Interestingly enough the plot follows a fairly typical romantic comedy pattern. I’m not sure if I mentioned this is a kind of comedy, but it is, and can be very funny. The comic style being more ‘Muriel’s Wedding’ than ‘The Wedding Planner’, I particularly liked Lee’s self help audio tape ‘Coming out as a submissive/dominant’ and Grey telling Lee only to eat four peas and one scoop of mashed potato for dinner. In this romcom pattern, a romance (albeit an unusual one) is beset by obstacles, which are conquered before the final scene (after the inevitable third act bust up) where the lovers realise they are meant for each other. Whereas Grey has always seen his desires as a perversion Lee recognises, in this case, they are one part of a great love. Love, sex, passion, perversity, violence, tenderness; what they find is rich, beautiful and real.
That we totally buy into it is largely to the credit of Erin Cressida Wilson’s screenplay (based on Mary Gaitskill’s short story) that gently leads us through their love story with genuine emotional pull and subtle flashes of a connection almost incomprehensible to everyone outside of these two.

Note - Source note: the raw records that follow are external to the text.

(** * Eliv8-Sports: access-code redemption and profile bootstrap

    A shallow embedding of the one workflow of the repository that carries
    invariants: the SQL migration (tables, uniqueness constraints, the
    triggers [on_access_code_used] and [on_auth_user_created] with their
    functions) and the three client flows that consume an access code
    (athlete page, coach page, sign-up page).

    Conventions of the embedding.
    - Every call of the client to the data service is one atomic statement
      on the store and a handler is the sequence of its statements.  In
      [world] the sessions interleave handler by handler; the facts that
      must survive finer interleavings are proved statement by statement.
    - SQL NULL and JS null/undefined are [None].
    - The statements are given in two layers.  The first gives each
      statement as a role that bypasses row-level security executes it
      (the owner of the tables; the trigger functions, which are SECURITY
      DEFINER): the constraints, the triggers, the order of the statements
      of each handler.  There the two columns the athlete page names
      although no migration declares them ([access_codes.coach_id],
      [coach_athletes.gender]) are carried as nullable fields of the rows,
      and a statement is taken to be permitted.  The second layer gives
      the statements as the browser sends them, through the API with the
      anonymous key: resolved against the declared columns and run under
      the policies of the migration ([Schema], [permits], [Api],
      [Deployed]); there a statement that names one of the two fields is
      refused before it reaches a row.  What the redemption flows do to
      the store is proved in the second layer; the first carries the
      properties of the trigger functions and of the handlers taken by
      themselves.
    - Surrogate keys and creation stamps filled by column defaults are
      left out of the rows, and foreign keys are taken to resolve.
    - A text is a string of bytes: the UTF-8 encoding of the JavaScript
      string or of the SQL text. *)

From Stdlib Require Import Ascii String Bool Arith ZArith QArith Qround Lia.
From stdpp Require Import base tactics option list strings pretty.
(** * Evergrid: the viewport coordinator and the layout-source update engine

    A shallow embedding of [EvergridLayout] (the viewport / transform
    coordinator) and of [LayoutSource] (the recycling update engine), with the
    properties of the specification stated and settled against them.

    Conventions of the embedding.

    - JavaScript numbers are idealised: coordinates, scales and velocities are
      rationals ([Q], compared with [==]), counters and handles are integers
      ([Z]).  Non-finite values ([NaN], [Infinity]) are outside the model, so a
      division is only meaningful where the divisor is not zero; the source
      guards the divisions the properties below are about.
    - A method that mutates [this] is a function on an explicit state; a method
      that can throw runs in a small state-and-exception monad in which the
      state reached at the moment of the throw is kept, as it is in the source.
    - Calls to collaborators outside the two classes (layout sources seen from
      the coordinator, the animation framework, the console, the host view) are
      recorded in a trace kept in the state. *)

From Stdlib Require Import QArith Qabs Qround ZArith Lia Lqa List Bool.
From stdpp Require Import gmap strings list fin_maps.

Director Steven Shainberg creates a world not quite within our reality. He uses vivid colours, sets and costumes and the effect is not dissimilar to the work of Wes Anderson in films like ‘The Royal Tenenbaums’ or ‘Rushmore’. With it’s artificial lighting and fantasy sequences it has a theatrical quality which allows us to act as voyeur. In this unreality the rules of love are perhaps different from our own.
The central performances here are faultless. Lee and Grey are damaged and this is strongly conveyed in Gyllenhaal and Spader’s performances. The sexual elements of their relationship are overshadowed thanks to their measured portrayals of two very sweet, lonely and longing characters. Gyllenhaal is of course the real revelation here; and to deliver such an assured and complex turn in her first leading role is astonishing.
This film provides us with an insight into a true love story. Not a Hollywood love story where the leads fall in love simply because they’re both beautiful and have bickered a lot in the first act; but one where they need and complete each other. Lee sums it up herself:
“In one way or another I've always suffered. I didn't know why exactly. But I do know that I'm not so scared of suffering now. I feel more than I've ever felt and I've found someone to feel with. To play with. To love in a way that feels right for me. I hope he knows that I can see that he suffers too. And that I want to love him.”
In being allowed into this world where pleasure and pain are two sides of the same feeling, the emotional pay off at the end of the film when Lee has proved her love unequivocally, is magical.